● **INPUT FOR THIS TASK**
* * * * *

Lemma poll_begin_evolves p st ok now a : agent_ok a → evolves a (poll_begin p st ok now a).
Proof.
  intros Hok. unfold poll_begin. destruct (running p a) as [s|] eqn:Hs; [|apply publish_evolves].
  apply running_lookup in Hs.
  pose proof (observe_grown st now (poll_s a) s (proj2 Hok _ _ Hs)) as Hg.
  destruct (observe st now (poll_s a) s) as [s' r]. simpl in Hg.
  transitivity (set_session p s' a); [by apply (evolves_set _ s)|].
  destruct r as [[r|]|]; [|apply publish_evolves|by apply evolves_frame].
  apply evolves_frame. by destruct ok.
Qed.

Lemma poll_end_evolves a : evolves a (poll_end a).
Proof.
  unfold poll_end. destruct (tripped a) as [[[p st] r]|]; [|done].
  transitivity (publish_telemetry p st a); [apply publish_evolves|].
  transitivity (clear_session p (publish_telemetry p st a)); [apply evolves_clear | by apply evolves_frame].
Qed.

Lemma relimit_grown cmd s : grown s (relimit cmd s).
Proof.
  assert (Hm : ∀ m s, grown s (s <| s_max_kwh := Some m |>)).
  { intros m x. split; try done. intros (? & ? & m' & d & t & ? & ? & ?). split_and!; try done.
    by exists m, d, t. }
  assert (Hd : ∀ d s, grown s (s <| s_max_duration_s := Some d |>)).
  { intros d x. split; try done. intros (? & ? & m & d' & t & ? & ? & ?). split_and!; try done.
    by exists m, d, t. }
  unfold relimit. repeat case_match; try done; try apply Hd; try apply Hm;
    (etrans; [apply Hm | apply Hd]).
Qed.

Lemma assign_one_frame u v a :
  sessions_of (assign_one u v a) = sessions_of a ∧ poll_s (assign_one u v a) = poll_s a.
Proof. unfold assign_one, adopt. repeat case_match; done. Qed.

Lemma handle_assignment_frame l a :
  sessions_of (handle_assignment l a) = sessions_of a ∧ poll_s (handle_assignment l a) = poll_s a.
Proof.
  revert a. induction l as [|[u v] l IH]; intros a; [done|]. simpl.
  pose proof (assign_one_frame u v a) as [H1 H2].
  pose proof (IH (assign_one u v a)) as [H3 H4].
  destruct v as [j| |]; [|done|]; split; congruence.
Qed.

Lemma discover_one_frame u a :
  sessions_of (discover_one u a) = sessions_of a ∧ poll_s (discover_one u a) = poll_s a.
Proof. unfold discover_one, adopt. repeat case_match; done. Qed.

Lemma discover_frame l a : sessions_of (discover l a) = sessions_of a ∧ poll_s (discover l a) = poll_s a.
Proof.
  unfold discover. revert a. induction l as [|u l IH]; intros a; [done|]. simpl.
  destruct (IH (discover_one u a)) as [-> ->]. apply discover_one_frame.
Qed.

Definition action_of cmd : string := upper (py_str (vget "action" (J (JStr "")) cmd)).

(** The event starts a session of the plug. *)
Definition switches_on (e : event) plug_id : Prop :=
  match e with
  | Command p cmd _ _ _ => p = plug_id ∧ action_of cmd = "ON"%string
  | _ => False
  end.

* * * * *

● **WORK TASK**
Go through the records and repeat each one exactly as written.

● **EXERCISE RESULT**
Lemma poll_begin_evolves p st ok now a : agent_ok a → evolves a (poll_begin p st ok now a).
Proof.
  intros Hok. unfold poll_begin. destruct (running p a) as [s|] eqn:Hs; [|apply publish_evolves].
  apply running_lookup in Hs.
  pose proof (observe_grown st now (poll_s a) s (proj2 Hok _ _ Hs)) as Hg.
  destruct (observe st now (poll_s a) s) as [s' r]. simpl in Hg.
  transitivity (set_session p s' a); [by apply (evolves_set _ s)|].
  destruct r as [[r|]|]; [|apply publish_evolves|by apply evolves_frame].
  apply evolves_frame. by destruct ok.
Qed.

Lemma poll_end_evolves a : evolves a (poll_end a).
Proof.
  unfold poll_end. destruct (tripped a) as [[[p st] r]|]; [|done].
  transitivity (publish_telemetry p st a); [apply publish_evolves|].
  transitivity (clear_session p (publish_telemetry p st a)); [apply evolves_clear | by apply evolves_frame].
Qed.

Lemma relimit_grown cmd s : grown s (relimit cmd s).
Proof.
  assert (Hm : ∀ m s, grown s (s <| s_max_kwh := Some m |>)).
  { intros m x. split; try done. intros (? & ? & m' & d & t & ? & ? & ?). split_and!; try done.
    by exists m, d, t. }
  assert (Hd : ∀ d s, grown s (s <| s_max_duration_s := Some d |>)).
  { intros d x. split; try done. intros (? & ? & m & d' & t & ? & ? & ?). split_and!; try done.
    by exists m, d, t. }
  unfold relimit. repeat case_match; try done; try apply Hd; try apply Hm;
    (etrans; [apply Hm | apply Hd]).
Qed.

Lemma assign_one_frame u v a :
  sessions_of (assign_one u v a) = sessions_of a ∧ poll_s (assign_one u v a) = poll_s a.
Proof. unfold assign_one, adopt. repeat case_match; done. Qed.

Lemma handle_assignment_frame l a :
  sessions_of (handle_assignment l a) = sessions_of a ∧ poll_s (handle_assignment l a) = poll_s a.
Proof.
  revert a. induction l as [|[u v] l IH]; intros a; [done|]. simpl.
  pose proof (assign_one_frame u v a) as [H1 H2].
  pose proof (IH (assign_one u v a)) as [H3 H4].
  destruct v as [j| |]; [|done|]; split; congruence.
Qed.

Lemma discover_one_frame u a :
  sessions_of (discover_one u a) = sessions_of a ∧ poll_s (discover_one u a) = poll_s a.
Proof. unfold discover_one, adopt. repeat case_match; done. Qed.

Lemma discover_frame l a : sessions_of (discover l a) = sessions_of a ∧ poll_s (discover l a) = poll_s a.
Proof.
  unfold discover. revert a. induction l as [|u l IH]; intros a; [done|]. simpl.
  destruct (IH (discover_one u a)) as [-> ->]. apply discover_one_frame.
Qed.

Definition action_of cmd : string := upper (py_str (vget "action" (J (JStr "")) cmd)).

(** The event starts a session of the plug. *)
Definition switches_on (e : event) plug_id : Prop :=
  match e with
  | Command p cmd _ _ _ => p = plug_id ∧ action_of cmd = "ON"%string
  | _ => False
  end.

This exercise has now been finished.